Activity: Could you write out the opening lines of the data, word for word, stopping after the line that contains "EmptyString => false"?

Task data:
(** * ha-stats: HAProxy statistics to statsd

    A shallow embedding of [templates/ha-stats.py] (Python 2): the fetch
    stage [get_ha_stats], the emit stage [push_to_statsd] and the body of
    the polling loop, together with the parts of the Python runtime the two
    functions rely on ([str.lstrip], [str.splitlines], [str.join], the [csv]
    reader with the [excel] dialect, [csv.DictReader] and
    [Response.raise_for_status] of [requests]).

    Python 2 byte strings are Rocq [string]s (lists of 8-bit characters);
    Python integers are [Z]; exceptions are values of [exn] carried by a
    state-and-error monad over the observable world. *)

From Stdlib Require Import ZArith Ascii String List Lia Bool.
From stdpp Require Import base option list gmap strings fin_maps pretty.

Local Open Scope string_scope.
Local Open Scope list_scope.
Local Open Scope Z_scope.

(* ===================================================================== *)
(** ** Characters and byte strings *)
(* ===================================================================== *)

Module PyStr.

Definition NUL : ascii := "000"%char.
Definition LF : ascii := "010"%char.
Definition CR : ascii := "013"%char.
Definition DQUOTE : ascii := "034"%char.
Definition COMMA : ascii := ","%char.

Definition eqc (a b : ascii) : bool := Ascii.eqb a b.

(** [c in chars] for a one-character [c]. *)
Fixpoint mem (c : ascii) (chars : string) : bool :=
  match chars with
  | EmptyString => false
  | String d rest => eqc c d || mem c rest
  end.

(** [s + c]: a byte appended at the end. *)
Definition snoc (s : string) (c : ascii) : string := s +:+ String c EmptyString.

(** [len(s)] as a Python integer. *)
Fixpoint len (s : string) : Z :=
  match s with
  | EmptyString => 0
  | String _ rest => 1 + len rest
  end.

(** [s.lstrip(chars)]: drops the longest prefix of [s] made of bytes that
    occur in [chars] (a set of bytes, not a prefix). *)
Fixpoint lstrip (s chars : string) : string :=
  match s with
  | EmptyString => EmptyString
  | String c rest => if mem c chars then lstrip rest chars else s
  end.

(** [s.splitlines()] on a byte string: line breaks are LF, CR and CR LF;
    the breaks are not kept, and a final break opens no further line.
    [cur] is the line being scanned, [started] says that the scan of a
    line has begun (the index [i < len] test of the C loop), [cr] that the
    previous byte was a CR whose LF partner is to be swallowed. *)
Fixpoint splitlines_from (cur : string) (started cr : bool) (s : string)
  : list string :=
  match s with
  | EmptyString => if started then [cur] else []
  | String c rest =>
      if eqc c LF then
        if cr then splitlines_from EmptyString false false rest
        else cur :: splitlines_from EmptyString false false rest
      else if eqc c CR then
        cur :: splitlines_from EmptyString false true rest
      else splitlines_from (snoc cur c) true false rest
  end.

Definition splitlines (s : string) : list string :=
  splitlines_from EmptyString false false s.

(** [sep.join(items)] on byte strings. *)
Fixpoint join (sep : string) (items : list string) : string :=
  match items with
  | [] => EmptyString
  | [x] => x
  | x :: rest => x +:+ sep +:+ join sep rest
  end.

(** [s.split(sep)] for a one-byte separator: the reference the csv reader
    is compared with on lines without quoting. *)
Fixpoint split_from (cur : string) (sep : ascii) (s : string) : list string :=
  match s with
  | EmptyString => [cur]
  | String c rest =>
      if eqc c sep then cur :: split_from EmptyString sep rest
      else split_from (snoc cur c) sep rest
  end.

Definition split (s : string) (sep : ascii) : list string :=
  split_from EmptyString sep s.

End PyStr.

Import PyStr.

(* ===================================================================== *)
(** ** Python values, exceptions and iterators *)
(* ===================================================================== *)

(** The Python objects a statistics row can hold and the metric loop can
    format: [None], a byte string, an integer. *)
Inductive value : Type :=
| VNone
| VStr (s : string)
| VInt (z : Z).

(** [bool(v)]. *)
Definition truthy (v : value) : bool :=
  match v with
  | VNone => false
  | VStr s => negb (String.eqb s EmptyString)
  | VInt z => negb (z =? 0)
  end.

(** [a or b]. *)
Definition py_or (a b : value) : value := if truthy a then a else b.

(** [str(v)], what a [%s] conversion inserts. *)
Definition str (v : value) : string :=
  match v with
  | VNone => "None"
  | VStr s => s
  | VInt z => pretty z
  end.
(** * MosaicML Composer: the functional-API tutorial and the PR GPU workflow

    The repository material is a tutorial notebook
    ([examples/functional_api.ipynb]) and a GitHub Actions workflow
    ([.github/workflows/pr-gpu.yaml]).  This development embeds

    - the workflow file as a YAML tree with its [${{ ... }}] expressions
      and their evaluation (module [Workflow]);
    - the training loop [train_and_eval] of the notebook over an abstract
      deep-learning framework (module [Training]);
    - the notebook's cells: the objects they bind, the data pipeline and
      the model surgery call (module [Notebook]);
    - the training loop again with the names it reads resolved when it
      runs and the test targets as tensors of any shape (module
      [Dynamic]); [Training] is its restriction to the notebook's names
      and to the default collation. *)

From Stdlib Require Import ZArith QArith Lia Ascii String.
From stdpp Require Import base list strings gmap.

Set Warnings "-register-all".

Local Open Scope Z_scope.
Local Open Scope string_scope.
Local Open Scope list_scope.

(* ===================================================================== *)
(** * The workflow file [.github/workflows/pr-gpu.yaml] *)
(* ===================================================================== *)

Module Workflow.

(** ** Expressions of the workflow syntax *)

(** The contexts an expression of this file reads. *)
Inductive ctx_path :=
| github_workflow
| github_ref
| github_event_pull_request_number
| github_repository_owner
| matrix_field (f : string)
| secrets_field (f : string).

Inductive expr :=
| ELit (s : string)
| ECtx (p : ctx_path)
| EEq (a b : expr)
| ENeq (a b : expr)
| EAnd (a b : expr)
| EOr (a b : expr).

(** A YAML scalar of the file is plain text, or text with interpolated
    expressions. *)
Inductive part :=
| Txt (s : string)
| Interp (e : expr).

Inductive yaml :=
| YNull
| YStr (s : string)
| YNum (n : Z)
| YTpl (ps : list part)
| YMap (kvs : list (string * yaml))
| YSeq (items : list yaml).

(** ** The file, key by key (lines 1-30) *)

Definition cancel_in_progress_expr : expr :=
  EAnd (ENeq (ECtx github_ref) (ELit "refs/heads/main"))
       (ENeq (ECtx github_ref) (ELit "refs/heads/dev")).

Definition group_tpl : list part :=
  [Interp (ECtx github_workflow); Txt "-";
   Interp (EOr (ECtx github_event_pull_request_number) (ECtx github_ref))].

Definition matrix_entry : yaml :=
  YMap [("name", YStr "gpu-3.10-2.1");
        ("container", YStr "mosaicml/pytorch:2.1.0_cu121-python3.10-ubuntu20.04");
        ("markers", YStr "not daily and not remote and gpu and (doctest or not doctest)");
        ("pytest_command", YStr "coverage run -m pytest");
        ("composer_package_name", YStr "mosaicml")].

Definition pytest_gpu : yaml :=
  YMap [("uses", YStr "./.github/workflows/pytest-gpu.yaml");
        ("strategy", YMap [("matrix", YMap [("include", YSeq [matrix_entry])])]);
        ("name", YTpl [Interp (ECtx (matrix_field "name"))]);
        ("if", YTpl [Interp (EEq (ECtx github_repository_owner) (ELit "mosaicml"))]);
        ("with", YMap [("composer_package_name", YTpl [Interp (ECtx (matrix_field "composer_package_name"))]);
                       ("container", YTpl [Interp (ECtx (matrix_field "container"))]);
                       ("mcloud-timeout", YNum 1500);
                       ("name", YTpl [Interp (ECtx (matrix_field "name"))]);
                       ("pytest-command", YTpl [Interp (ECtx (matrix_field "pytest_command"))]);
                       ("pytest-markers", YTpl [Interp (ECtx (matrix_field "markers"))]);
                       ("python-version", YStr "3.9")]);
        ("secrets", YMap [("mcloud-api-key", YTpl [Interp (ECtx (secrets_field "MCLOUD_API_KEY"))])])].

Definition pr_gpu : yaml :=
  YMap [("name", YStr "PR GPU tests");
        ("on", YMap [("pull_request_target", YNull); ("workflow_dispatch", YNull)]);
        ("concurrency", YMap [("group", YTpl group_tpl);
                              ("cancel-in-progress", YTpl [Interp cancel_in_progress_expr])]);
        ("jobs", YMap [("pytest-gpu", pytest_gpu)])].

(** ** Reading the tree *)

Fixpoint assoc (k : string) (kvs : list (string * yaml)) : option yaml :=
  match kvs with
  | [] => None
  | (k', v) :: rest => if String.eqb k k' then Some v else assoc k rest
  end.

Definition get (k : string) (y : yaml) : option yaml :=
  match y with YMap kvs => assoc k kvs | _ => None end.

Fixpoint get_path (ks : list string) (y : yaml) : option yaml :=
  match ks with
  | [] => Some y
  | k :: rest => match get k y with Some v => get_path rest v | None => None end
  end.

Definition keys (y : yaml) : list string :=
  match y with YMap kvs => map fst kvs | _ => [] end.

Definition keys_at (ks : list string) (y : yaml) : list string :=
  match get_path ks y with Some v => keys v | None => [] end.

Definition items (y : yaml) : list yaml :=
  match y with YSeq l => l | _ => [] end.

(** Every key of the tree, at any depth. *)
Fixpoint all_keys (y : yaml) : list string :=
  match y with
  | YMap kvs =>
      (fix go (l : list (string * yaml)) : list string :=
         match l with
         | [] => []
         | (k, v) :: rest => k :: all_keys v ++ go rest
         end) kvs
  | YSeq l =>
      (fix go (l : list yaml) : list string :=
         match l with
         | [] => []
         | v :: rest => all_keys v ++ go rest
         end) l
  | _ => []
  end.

Response:
(** * ha-stats: HAProxy statistics to statsd

    A shallow embedding of [templates/ha-stats.py] (Python 2): the fetch
    stage [get_ha_stats], the emit stage [push_to_statsd] and the body of
    the polling loop, together with the parts of the Python runtime the two
    functions rely on ([str.lstrip], [str.splitlines], [str.join], the [csv]
    reader with the [excel] dialect, [csv.DictReader] and
    [Response.raise_for_status] of [requests]).

    Python 2 byte strings are Rocq [string]s (lists of 8-bit characters);
    Python integers are [Z]; exceptions are values of [exn] carried by a
    state-and-error monad over the observable world. *)

From Stdlib Require Import ZArith Ascii String List Lia Bool.
From stdpp Require Import base option list gmap strings fin_maps pretty.

Local Open Scope string_scope.
Local Open Scope list_scope.
Local Open Scope Z_scope.

(* ===================================================================== *)
(** ** Characters and byte strings *)
(* ===================================================================== *)

Module PyStr.

Definition NUL : ascii := "000"%char.
Definition LF : ascii := "010"%char.
Definition CR : ascii := "013"%char.
Definition DQUOTE : ascii := "034"%char.
Definition COMMA : ascii := ","%char.

Definition eqc (a b : ascii) : bool := Ascii.eqb a b.

(** [c in chars] for a one-character [c]. *)
Fixpoint mem (c : ascii) (chars : string) : bool :=
  match chars with
  | EmptyString => false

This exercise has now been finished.